(Collected data entries)

(** The gap rules as a table, in the order the source declares them:
    each rule is a guard paired with the gap it emits. *)
Definition gapRules : list ((Profile -> MaturityResult -> bool) * Gap) :=
  [ (fun _ scores => (governance scores <? 60)%Z, gapGovernance);
    (fun profile _ => backupFrequency profile === "none", gapNoBackup);
    (fun profile scores =>
       (bcpDocumented profile !== "yes") && (risk scores <? 50)%Z, gapNoBcp);
    (fun profile scores =>
       (compliance scores <? 50)%Z &&
       ((industry profile === "fintech") || (industry profile === "healthcare")),
     gapCompliance);
    (fun profile _ => vulnerabilityScanning profile === "never", gapNoScanning);
    (fun profile _ => mfa profile === "none", gapNoMfa);
    (fun profile _ => encryption profile === "no", gapNoEncryption);
    (fun profile _ => incidentResponsePlan profile !== "yes", gapNoIncidentResponse);
    (fun profile _ => securityTraining profile !== "regular", gapNoTraining) ].

(** The gaps of the rules whose guard fired, in rule order. *)
Definition firedGaps (profile : Profile) (scores : MaturityResult) : list Gap :=
  map snd (filter (fun rule => fst rule profile scores) gapRules).

(** A list in which some [High] gap stands before some [Critical] one. *)
Definition highBeforeCritical (gaps : list Gap) : Prop :=
  exists l1 g l2 g' l3,
    gaps = (l1 ++ g :: l2 ++ g' :: l3)%list /\
    severity g = High /\ severity g' = Critical.

End Spec.

(** The risk-register properties of the specification. *)
Module RiskSpec.

Import RiskRegister.

(** "score == likelihoodScore * consequenceScore". *)
Definition scoreIsProduct (r : RiskRecord) : Prop :=
  score r = likelihoodScore r * consequenceScore r.

(** "Ordered by non-increasing score". *)
Definition sortedByScoreDesc (l : list RiskRecord) : Prop :=
  StronglySorted (fun a b => score b <= score a) l.

(** "Ids are exactly 1..length with no gaps", in list order. *)
Definition idsFromOne (l : list RiskRecord) : Prop :=
  map id l = map (fun k => SeqId (Z.of_nat k)) (seq 1 (List.length l)).

(** A record with the given name, ordinals and score occurs in [l]. *)
Definition hasRisk (name : string) (likelihood consequence total : Z)
  (l : list RiskRecord) : Prop :=
  exists r, In r l /\ risk r = name /\ likelihoodScore r = likelihood /\
            consequenceScore r = consequence /\ score r = total.

(** The same, as a test. *)
Definition hasRiskb (name : string) (likelihood consequence total : Z)
  (l : list RiskRecord) : bool :=
  existsb (fun r => String.eqb (risk r) name && (likelihoodScore r =? likelihood) &&
                    (consequenceScore r =? consequence) && (score r =? total)) l.

(** How many records of [l] score at least [t]. *)
Definition countGe (t : Z) (l : list RiskRecord) : nat :=
  List.length (filter (fun r => t <=? score r) l).

(** [adds g t k st st']: [st'] is [st] after some calls of [addToPool],
    at most [k] of which may add a record scoring [t] or more. *)
Inductive adds (g : Z -> string) (t : Z) : nat -> PoolState -> PoolState -> Prop :=
| adds_none k st : adds g t k st st
| adds_low k st st' name l c m :
    adds g t k st st' -> l * c < t ->
    adds g t k st (addToPool g st' name l c m)
| adds_high k st st' name l c m :
    adds g t k st st' ->
    adds g t (S k) st (addToPool g st' name l c m).

End RiskSpec.

(** The collaborator whose four generators always reject. *)
Module Outage.

Import AiEngine.

Definition generationFailed : error := Error "AI generation failed".

Definition failing (R : Type) : Collaborator R :=
  {| generateExecutiveSummary := fun _ _ => Throw generationFailed;
     generateRecommendations := fun _ _ _ => Throw generationFailed;
     generateComplianceRoadmap := fun _ => Throw generationFailed;
     quantifyRisks := fun _ _ => Throw generationFailed |}.

(** Every call [generateReport] makes to [ai] for [profile] rejects. *)
Definition allFail {R} (ai : Collaborator R) (profile : Profile) : Prop :=
  (forall maturity, exists e, generateExecutiveSummary ai profile maturity = Throw e) /\
  (forall gaps maturity, exists e, generateRecommendations ai profile gaps maturity = Throw e) /\
  (exists e, generateComplianceRoadmap ai profile = Throw e) /\
  (forall risks, exists e, quantifyRisks ai profile risks = Throw e).

End Outage.

(* ================================================================== *)
(** ** What the rules put in the pool *)

From Stdlib Require Import Permutation.

Module PoolSpec.

Import RiskRegister.

(** [built g P st st']: [st'] is [st] after some calls of [addToPool],
    each with a name and two ordinals that satisfy [P]. *)
Inductive built (g : Z -> string) (P : string -> Z -> Z -> Prop)
  : PoolState -> PoolState -> Prop :=
| built_none st : built g P st st
| built_add st st' name l c m :
    built g P st st' -> P name l c ->
    built g P st (addToPool g st' name l c m).

(** [st'] holds between [lo] and [hi] records more than [st]. *)
Definition grows (lo hi : nat) (st st' : PoolState) : Prop :=
  (List.length (pool st) + lo <= List.length (pool st') /\
   List.length (pool st') <= List.length (pool st) + hi)%nat.

(** A record as [addToPool] makes them under the classifier [g], with a
    name and ordinals that satisfy [P]. *)
Definition madeBy (g : Z -> string) (P : string -> Z -> Z -> Prop) (r : RiskRecord) : Prop :=
  P (risk r) (likelihoodScore r) (consequenceScore r) /\
  score r = likelihoodScore r * consequenceScore r /\
  level r = g (score r) /\
  likelihoodLabel r = scaleLabel LIKELIHOOD_SCALE (likelihoodScore r) /\
  consequenceLabel r = scaleLabel CONSEQUENCE_SCALE (consequenceScore r).

(** Ordinals on the two scales. *)
Definition onScales (l c : Z) : Prop := 1 <= l <= 5 /\ 1 <= c <= 6.

(** What the engine that keeps 15 can add for a profile: ordinals on the
    scales, a score of 6 or more, and a score of 25 or more only when the
    profile has no backups. *)
Definition entry15 (profile : Profile) (name : string) (l c : Z) : Prop :=
  onScales l c /\ 6 <= l * c /\
  (25 <= l * c -> (backupFrequency profile === "none") = true).

(** What the engine that keeps 12 can add: ordinals on the scales. *)
Definition entry12 (name : string) (l c : Z) : Prop := onScales l c.

(** A record whose ordinals are on the scales, whose score is their
    product, whose level is the class of that score under [g], and whose
    two labels are defined. *)
Definition wellFormed (g : Z -> string) (r : RiskRecord) : Prop :=
  onScales (likelihoodScore r) (consequenceScore r) /\
  score r = likelihoodScore r * consequenceScore r /\
  1 <= score r <= 30 /\
  level r = g (score r) /\
  likelihoodLabel r <> None /\
  consequenceLabel r <> None.

(** The fields of a record other than its [id]. *)
Definition content (r : RiskRecord)
  : string * Z * option string * Z * option string * Z * string * string :=
  (risk r, likelihoodScore r, likelihoodLabel r, consequenceScore r,
   consequenceLabel r, score r, level r, mitigation r).

End PoolSpec.

(* ================================================================== *)
(** ** pages/Report.jsx: what the page takes from the report *)

Module ReportPage.

Import RiskRegister.


Section GetRecs.

(** The objects the collaborator puts in its recommendation list, and
    their [category] property. *)
Variable R : Type.
Variable categoryOf : R -> option string.

(** [String.prototype.toLowerCase]. *)
Variable toLowerCase : string -> string.

(** [r.category]: the fallback objects of this engine are built without
    that property. *)
Definition category (r : GrcEngine.Recommendation R) : option string :=
  match r with
  | GrcEngine.FromAI a => categoryOf a
  | GrcEngine.FromFallback _ => None
  end.



End GetRecs.

(** The rows of the risk table: [data.risks.slice(0, 5)]. *)
Definition riskRows (risks : list RiskRecord) : list RiskRecord := slice0 5 risks.

End ReportPage.

(* ================================================================== *)
(** ** The risk matrix of the report page (src/unnamed/part_002) *)

Module RiskMatrix.

Import RiskRegister.

Definition likelihoods : list Z := [5; 4; 3; 2; 1].
Definition consequences : list Z := [1; 2; 3; 4; 5; 6].

(** The key of a cell: [`${l}-${c}`]. *)
Definition cellKey (l c : Z) : string := showZ l ++ "-" ++ showZ c.

(** [obj[key] = v] on an object given by its own entries. *)
Fixpoint setProperty {A} (obj : list (string * A)) (key : string) (v : A)
  : list (string * A) :=
  match obj with
  | [] => [(key, v)]
  | (k, a) :: rest =>
      if String.eqb k key then (k, v) :: rest else (k, a) :: setProperty rest key v
  end.

Definition RiskMap := list (string * list RiskId).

**Directions:** Give the number of lines in the data that contain "more", with no other words.

**Answer box:** 3